- [Exercise]: The lines to reproduce run from the first one below to the line containing "(** ** Decimal integers *)", both included. Reproduce them exactly and nothing else.

**** Input records ****

(* ===== verification/JsonTextFacts.v ===== *)
(** The json text codec: parsing the canonical text of a value gives the value
    back, and the parser terminates on every input. *)
From S2P Require Import Prelude Bytes Values Serialize SerializeFacts JsonText.
(** ** Decimal integers *)
Lemma dec_digits_app fuel n acc : dec_digits fuel n acc = dec_digits fuel n [] ++ acc.
Proof.
  revert n acc. induction fuel as [|fuel IH]; intros n acc; cbn [dec_digits]; [done|].
  destruct (n / 10 =? 0); [done|]. rewrite IH, (IH _ [_]). by rewrite <- app_assoc.
Qed.

Lemma digit_byte n : is_digit (48 + n mod 10) = true.
Proof. unfold is_digit. pose proof (Z.mod_pos_bound n 10 eq_refl). lia. Qed.

Lemma digits_value_app a b :
  digits_value (a ++ b) = foldl (λ acc d, acc * 10 + (d - 48)) (digits_value a) b.
Proof. unfold digits_value. by rewrite foldl_app. Qed.

Lemma dec_digits_ok fuel n :
  0 <= n < 2 ^ Z.of_nat fuel →
  forallb is_digit (dec_digits fuel n []) = true ∧ digits_value (dec_digits fuel n []) = n ∧
  (fuel ≠ 0%nat → dec_digits fuel n [] ≠ []).
Proof.
  revert n. induction fuel as [|fuel IH]; intros n Hn; cbn [dec_digits].
  { splits; [done| |done]. cbn in *. lia. }
  pose proof (Z.div_mod n 10 ltac:(lia)) as Hdm. pose proof (Z.mod_pos_bound n 10 eq_refl).
  destruct (Z.eqb_spec (n / 10) 0) as [Hz|Hz].
  - splits; [cbn [forallb]; by rewrite digit_byte| |done]. unfold digits_value. cbn [foldl]. lia.
  - destruct (IH (n / 10)) as (Hd & Hv & _).
    { rewrite Nat2Z.inj_succ, Z.pow_succ_r in Hn by lia.
      split; [apply Z.div_pos; lia|]. apply Z.div_lt_upper_bound; lia. }
    rewrite dec_digits_app. splits.
    + rewrite forallb_app, Hd. cbn [forallb]. by rewrite digit_byte.
    + rewrite digits_value_app, Hv. cbn [foldl]. lia.
    + intros _ E%app_eq_nil. by destruct E.
Qed.

Lemma dec_nat_ok n :
  0 <= n → forallb is_digit (dec_nat n) = true ∧ digits_value (dec_nat n) = n ∧ dec_nat n ≠ [].
Proof.
  intros Hn. unfold dec_nat. destruct (dec_digits_ok (S (Z.to_nat (Z.log2 n))) n) as (Hd & Hv & Hne).
  { split; [done|]. rewrite Nat2Z.inj_succ, Z2Nat.id by apply Z.log2_nonneg.
    destruct (decide (n = 0)) as [->|]; [done|]. apply Z.log2_spec. lia. }
  splits; [done|done|by apply Hne].
Qed.

(** ** Scanning *)
Definition no_digit (rest : bytes) : Prop :=
  match rest with [] => True | b :: _ => is_digit b = false end.

(** What may follow a number. *)
Definition stops (rest : bytes) : Prop :=
  match rest with [] => True | b :: _ => is_digit b = false ∧ b ≠ 46 ∧ is_exp b = false end.

Lemma stops_no_digit rest : stops rest → no_digit rest.
Proof. destruct rest; [done|]. by intros []. Qed.

Lemma span_digits_ok ds rest :
  forallb is_digit ds = true → no_digit rest → span_digits (ds ++ rest) = (ds, rest).
Proof.
  induction ds as [|d ds IH]; cbn [app span_digits forallb].
  - intros _ Hr. destruct rest as [|b rest]; [done|]. cbn in Hr |- *. by rewrite Hr.
  - intros [Hd Hds]%andb_prop Hr. by rewrite Hd, IH.
Qed.

Lemma skip_ws_id b rest : is_ws b = false → skip_ws (b :: rest) = b :: rest.
Proof. intros Hb. cbn. by rewrite Hb. Qed.

Lemma digit_not_ws b : is_digit b = true → is_ws b = false.
Proof. unfold is_digit, is_ws. lia. Qed.

Section parser.
Context `{FloatText} (n : Z).

Lemma parse_fraction_none rest : stops rest → parse_fraction n rest = POk None rest.
Proof.
  destruct rest as [|b rest]; [done|]. intros (_ & Hb & _). cbn [parse_fraction].
  destruct b as [|p|p]; try done.
  repeat (destruct p as [p|p|]; try done).
Qed.

Lemma parse_exponent_none rest : stops rest → parse_exponent n rest = POk None rest.
Proof. destruct rest as [|b rest]; [done|]. intros (_ & _ & Hb). cbn. by rewrite Hb. Qed.

Lemma skip_minus_digits d ds rest :
  is_digit d = true → skip_minus (d :: ds ++ rest) = ([], d :: ds ++ rest).
Proof.
  intros Hd. unfold skip_minus. destruct d as [|p|p]; try done.
  repeat (destruct p as [p|p|]; try done).
Qed.

(** Signed digits, as a number's text begins. *)
Definition signed (neg : bool) (ds : bytes) : bytes := (if neg then [45] else []) ++ ds.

****

- [Reply to the task]:
(* ===== verification/JsonTextFacts.v ===== *)
(** The json text codec: parsing the canonical text of a value gives the value
    back, and the parser terminates on every input. *)
From S2P Require Import Prelude Bytes Values Serialize SerializeFacts JsonText.
(** ** Decimal integers *)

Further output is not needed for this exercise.